From Kung's explanation, I'd wager Fender's essential oil reading resembles an esoteric acupuncture approach, with a skin care focus as opposed to needles. 

My experience & results 

I had a virtual essential oil reading (since Fender has spas in Delray Beach and Palm Beach, Florida), in which I received 13 little bottles of essential oils in the mail. Before hopping on a Zoom call with Fender herself, I gave each bottle a whiff, selected my top three, and sent her my picks.

It turns out, I had chosen thyme, clary sage, and pine needle—an interesting trio, Fender tells me, as two out of the three actually work with the same region of the body. "Clary sage and thyme work with your kidneys and your adrenals," she notes. As you may know, your adrenal glands are in charge of making cortisol (the famous stress hormone), which means my body might be holding on to stress. 

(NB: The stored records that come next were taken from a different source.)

(** ** More on the build *)

(** X3. [executeBuild] leaves the HTTP response and the printed lines
    alone, and the only file it may change is [Dockerfile]. *)
Theorem executeBuild_frame
    (E : Env) (projectPath buildTool : string) (st : State) :
  resp (snd (executeBuild E projectPath buildTool st)) = resp st /\
  stdout (snd (executeBuild E projectPath buildTool st)) = stdout st /\
  forall name : string,
    name <> "Dockerfile" ->
    files (snd (executeBuild E projectPath buildTool st)) !! name
    = files st !! name.
Proof.
  unfold executeBuild, generateDockerfile, waitVerdict. unfold_monad.
  case_oracles; (split; [reflexivity|]); (split; [reflexivity|]);
    intros name Hname; try reflexivity; by rewrite lookup_insert_ne.
Qed.

Lemma executeBuild_frame_witness :
  files (snd (executeBuild (Worlds.world Worlds.mavenProject)
                "app-1700000000" "maven"
                (initial {["pom.xml" := "<project/>"]}))) !! "pom.xml"
  = Some "<project/>".
Proof.
  rewrite (proj2 (proj2 (executeBuild_frame
                           (Worlds.world Worlds.mavenProject)
                           "app-1700000000" "maven"
                           (initial {["pom.xml" := "<project/>"]})))
             "pom.xml"); [reflexivity|discriminate].
Defined.

(** X4. [executeBuild] returns [nil] exactly when every step succeeded
    and the wait ended with exit status 0 or with [nil] on the error
    channel; the calls are then the twelve of the full pipeline, with one
    copy from the container and the three handles closed last opened
    first. *)
Theorem executeBuild_success
    (E : Env) (projectPath buildTool : string) (fs : gmap string string) :
  fst (executeBuild E projectPath buildTool (initial fs)) = None <->
  exists ID : string,
    client_NewClientWithOpts E = None /\
    os_WriteFile E "Dockerfile" (dockerfileContent buildTool) = None /\
    os_Open E projectPath = None /\
    cli_ImageBuild E projectPath "Dockerfile" ["java-build-env"] = None /\
    cli_ContainerCreate E "java-build-env" (containerCmd buildTool) = Ok ID /\
    cli_ContainerStart E ID = None /\
    (cli_ContainerWait E ID = OnStatusCh 0 \/
     cli_ContainerWait E ID = OnErrCh None) /\
    cli_CopyFromContainer E ID "/app/target" = None /\
    os_MkdirAll E "build-output" = None /\
    calls (snd (executeBuild E projectPath buildTool (initial fs)))
    = [EvNewClient;
       EvWriteFile "Dockerfile" (dockerfileContent buildTool);
       EvOpen projectPath;
       EvImageBuild projectPath "Dockerfile" ["java-build-env"];
       EvContainerCreate "java-build-env" (containerCmd buildTool);
       EvContainerStart ID;
       EvContainerWait ID;
       EvCopyFromContainer ID "/app/target";
       EvMkdirAll "build-output";
       EvClose CopyResp;
       EvClose BuildRespBody;
       EvClose (BuildContext projectPath)].
Proof.
  split.
  - unfold executeBuild, generateDockerfile, waitVerdict. unfold_monad.
    case_oracles; intros Hrun; try discriminate Hrun; subst;
      match goal with
      | H : cli_ContainerCreate _ _ _ = Ok ?id |- _ => exists id
      end; split_and!; auto.
  - intros (ID & Hcli & Hwrite & Hopen & Himg & Hcreate & Hstart & Hwait
            & Hcopy & Hmkdir & _).
    unfold executeBuild, generateDockerfile, waitVerdict. unfold_monad.
    rewrite Hcli, Hwrite, Hopen, Himg, Hcreate, Hstart.
    destruct Hwait as [Hwait|Hwait]; rewrite Hwait; cbn;
      rewrite Hcopy, Hmkdir; reflexivity.
Qed.

Lemma executeBuild_success_witness :
  exists ID : string,
    cli_ContainerCreate (Worlds.world Worlds.mavenProject)
      "java-build-env" (containerCmd "maven") = Ok ID /\
    cli_CopyFromContainer (Worlds.world Worlds.mavenProject)
      ID "/app/target" = None.
Proof.
  destruct (proj1 (executeBuild_success
                     (Worlds.world Worlds.mavenProject)
                     "app-1700000000" "maven" ∅) eq_refl)
    as (ID & _ & _ & _ & _ & Hcreate & _ & _ & Hcopy & _).
  exists ID. split; [exact Hcreate|exact Hcopy].
Defined.

(** X5. A container is created only after the client, the manifest, the
    project directory and the image build all succeeded, and the copy from
    the container is made only after the container was created and started
    and the wait ended with exit status 0 or with [nil] on the error
    channel. *)
Theorem executeBuild_prerequisites
    (E : Env) (projectPath buildTool : string) (fs : gmap string string) :
  (existsb isContainerCreate
     (calls (snd (executeBuild E projectPath buildTool (initial fs))))
   = true ->
   client_NewClientWithOpts E = None /\
   os_WriteFile E "Dockerfile" (dockerfileContent buildTool) = None /\
   os_Open E projectPath = None /\
   cli_ImageBuild E projectPath "Dockerfile" ["java-build-env"] = None) /\
  (existsb isCopyFrom
     (calls (snd (executeBuild E projectPath buildTool (initial fs))))
   = true ->
   exists ID : string,
     cli_ContainerCreate E "java-build-env" (containerCmd buildTool) = Ok ID
     /\ cli_ContainerStart E ID = None
     /\ (cli_ContainerWait E ID = OnStatusCh 0 \/
         cli_ContainerWait E ID = OnErrCh None)).
Proof.
  unfold executeBuild, generateDockerfile, waitVerdict. unfold_monad.
  case_oracles; split; intros Hcalls; try discriminate Hcalls; subst;
    try (split_and!; reflexivity);
    match goal with
    | H : cli_ContainerCreate _ _ _ = Ok ?id |- _ => exists id
    end; split_and!; auto.
Qed.

Lemma executeBuild_prerequisites_witness :
  cli_ImageBuild (Worlds.world Worlds.gradleExit3)
    (Worlds.getDir (Worlds.url Worlds.gradleExit3))
    "Dockerfile" ["java-build-env"] = None.
Proof.
  assert (Hcreated :
            existsb isContainerCreate
              (calls (snd (Worlds.build Worlds.gradleExit3 "gradle")))
            = true) by (vm_compute; reflexivity).
  exact (proj2 (proj2 (proj2
           (proj1 (executeBuild_prerequisites
                     (Worlds.world Worlds.gradleExit3)
                     (Worlds.getDir (Worlds.url Worlds.gradleExit3))
                     "gradle" ∅) Hcreated)))).
Defined.

(** X6. On every path through [executeBuild], failures included, each
    handle is closed exactly once if it was obtained and never otherwise:
    the project directory when [os.Open] succeeded, the image build
    response when [ImageBuild] succeeded, the copy stream when
    [CopyFromContainer] succeeded.  Once the directory is open, closing it
    is the last call. *)
Theorem executeBuild_closes
    (E : Env) (projectPath buildTool : string) (fs : gmap string string) :
  let l := calls (snd (executeBuild E projectPath buildTool (initial fs))) in
  countb (isCloseOf (BuildContext projectPath)) l
  = (if existsb isOpen l && isNil (os_Open E projectPath)
     then 1 else 0)%nat /\
  countb (isCloseOf BuildRespBody) l
  = (if existsb isImageBuild l
        && isNil (cli_ImageBuild E projectPath "Dockerfile"
                    ["java-build-env"])
     then 1 else 0)%nat /\
  countb (isCloseOf CopyResp) l
  = (if existsb (fun e =>
                   match e with
                   | EvCopyFromContainer ID path =>
                       isNil (cli_CopyFromContainer E ID path)
                   | _ => false
                   end) l
     then 1 else 0)%nat /\
  (existsb isOpen l && isNil (os_Open E projectPath) = true ->
   last l = Some (EvClose (BuildContext projectPath))).
Proof.
  intros l. subst l.
  unfold executeBuild, generateDockerfile, waitVerdict. unfold_monad.
  case_oracles;
    repeat match goal with
           | H : cli_CopyFromContainer _ _ _ = _ |- _ => rewrite H
           end;
    cbn; rewrite ?String.eqb_refl; split_and!;
    try reflexivity; try congruence;
    intros Hopen; try discriminate Hopen; reflexivity.
Qed.

Lemma executeBuild_closes_witness :
  last (calls (snd (Worlds.build Worlds.gradleExit3 "gradle")))
  = Some (EvClose (BuildContext
                     (Worlds.getDir (Worlds.url Worlds.gradleExit3)))).
Proof.
  apply (executeBuild_closes (Worlds.world Worlds.gradleExit3)
           (Worlds.getDir (Worlds.url Worlds.gradleExit3)) "gradle" ∅).
  vm_compute. reflexivity.
Defined.

(** X7. When the build gets as far as waiting and the error channel
    delivers an error, [executeBuild] returns it behind the words of line
    174, makes no copy from the container, and still closes the image
    build response and the project directory. *)
Theorem executeBuild_wait_error
    (E : Env) (projectPath buildTool ID : string) (err : error)
    (st : State) :
  client_NewClientWithOpts E = None ->
  os_WriteFile E "Dockerfile" (dockerfileContent buildTool) = None ->
  os_Open E projectPath = None ->
  cli_ImageBuild E projectPath "Dockerfile" ["java-build-env"] = None ->
  cli_ContainerCreate E "java-build-env" (containerCmd buildTool) = Ok ID ->
  cli_ContainerStart E ID = None ->
  cli_ContainerWait E ID = OnErrCh (Some err) ->
  fst (executeBuild E projectPath buildTool st)
  = Some ("error while waiting for container: " +:+ err) /\
  calls (snd (executeBuild E projectPath buildTool st))
  = calls st ++
    [EvNewClient;
     EvWriteFile "Dockerfile" (dockerfileContent buildTool);
     EvOpen projectPath;
     EvImageBuild projectPath "Dockerfile" ["java-build-env"];
     EvContainerCreate "java-build-env" (containerCmd buildTool);
     EvContainerStart ID;
     EvContainerWait ID;
     EvClose BuildRespBody;
     EvClose (BuildContext projectPath)].
Proof.
  intros Hcli Hwrite Hopen Himg Hcreate Hstart Hwait.
  unfold executeBuild, generateDockerfile. unfold_monad.
  rewrite Hcli, Hwrite, Hopen, Himg, Hcreate, Hstart, Hwait.
  cbn. rewrite <- !app_assoc. split; reflexivity.
Qed.

Lemma executeBuild_wait_error_witness :
  fst (executeBuild (Faults.world Worlds.mavenProject Faults.daemonGone)
         "app-1700000000" "maven" (initial ∅))
  = Some "error while waiting for container: connection refused".
Proof.
  exact (proj1 (executeBuild_wait_error
                  (Faults.world Worlds.mavenProject Faults.daemonGone)
                  "app-1700000000" "maven" "c0ffee" "connection refused"
                  (initial ∅)
                  eq_refl eq_refl eq_refl eq_refl eq_refl eq_refl eq_refl)).
Defined.

(** ** The project directory *)

Lemma projectDirFor_not_empty (E : Env) (repoName : string) :
  projectDirFor E repoName <> "".
Proof. by destruct repoName. Qed.

Lemma append_inj_l (s t u : string) : s +:+ t = s +:+ u -> t = u.
Proof.
  induction s as [|c s IH]; [by intros|].
  rewrite !append_cons. intros [= Heq]. by apply IH.
Qed.

(** X8. [createProjectDir] returns the empty string exactly when
    [MkdirAll] fails, for every repository name, the empty one included;
    otherwise it returns the directory it made.  Either way it makes that
    one call. *)
Theorem createProjectDir_empty_iff_failed
    (E : Env) (repoName : string) (st : State) :
  (fst (createProjectDir E repoName st) = "" <->
   os_MkdirAll E (projectDirFor E repoName) <> None) /\
  (os_MkdirAll E (projectDirFor E repoName) = None ->
   fst (createProjectDir E repoName st) = projectDirFor E repoName) /\
  calls (snd (createProjectDir E repoName st))
  = calls st ++ [EvMkdirAll (projectDirFor E repoName)].
Proof.
  pose proof (projectDirFor_not_empty E repoName) as Hdir.
  unfold createProjectDir, projectDirFor in *. unfold_monad.
  destruct (os_MkdirAll E _) as [err|]; cbn; split_and!;
    try split; try done.
Qed.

This doesn't surprise me—aren't we all overworked these days?—but it does align with a previous acupuncture session I had with Kung, who noticed chi stagnation along the kidney meridians. That coincidence is not lost on me. 

Pine needle, on the other hand, connects to the lungs and thyroid, Fender tells me. "It's very oxygenating," she says, and it's lauded for mental clarity. "When we create more oxygen in our environment, we bring more nutrients to the cells, and we have more head space, if you will." 

If I was in Fender's studio, she would definitely drop some pine needle in her oil blend before massaging my neck and decolletage. But at home, she tells me to drop some pine into a carrier oil (jojoba, olive, etc.) before applying it around the lung area—the chest, decolletage, and the lymph nodes under my arms. I could also add a few drops into my go-to body oil and slather it all over for full-body oxygenation. 

"At a different time, maybe before bed, take a drop of clary sage and put it behind the ears," she adds. "You could even put it on the creases of the legs to support all of the pressure points that are pumping so much blood through the body, or through the top of the head through the scalp. We have great absorption there as well." 

Of course, I'll need to mix it with some sort of carrier oil before applying since you should always dilute potent EOs. (On that note: Essential oils can be irritating for easily reactive skin; if you're sensitive to EOs, an essential oil reading probably isn't for you in the first place.)

I didn't have any groundbreaking health revelations from my essential oil reading, but it's interesting that the oils I picked reflected my main well-being concerns: stress, brain fog, and thyroid function. Fender had no idea of my health history, which makes me consider how many of the potent EOs you choose actually choose you, for lack of a better phrase.

The takeaway 

If anything, my essential oil reading makes me realize that our sense of smell is more powerful than we think in terms of overall health. I've been incorporating my chosen scents into my body care routine, and overall, I feel good—thanks to those balancing oils or the mere act of self-massage, I'm not sure, but I won't dismiss the former for my sense of mental clarity. 

"There are a lot of things we don't know about our universe," says Kung. "We're still learning about the body and how it attunes to energy." What we gravitate toward might just be what our bodies crave in order to heal.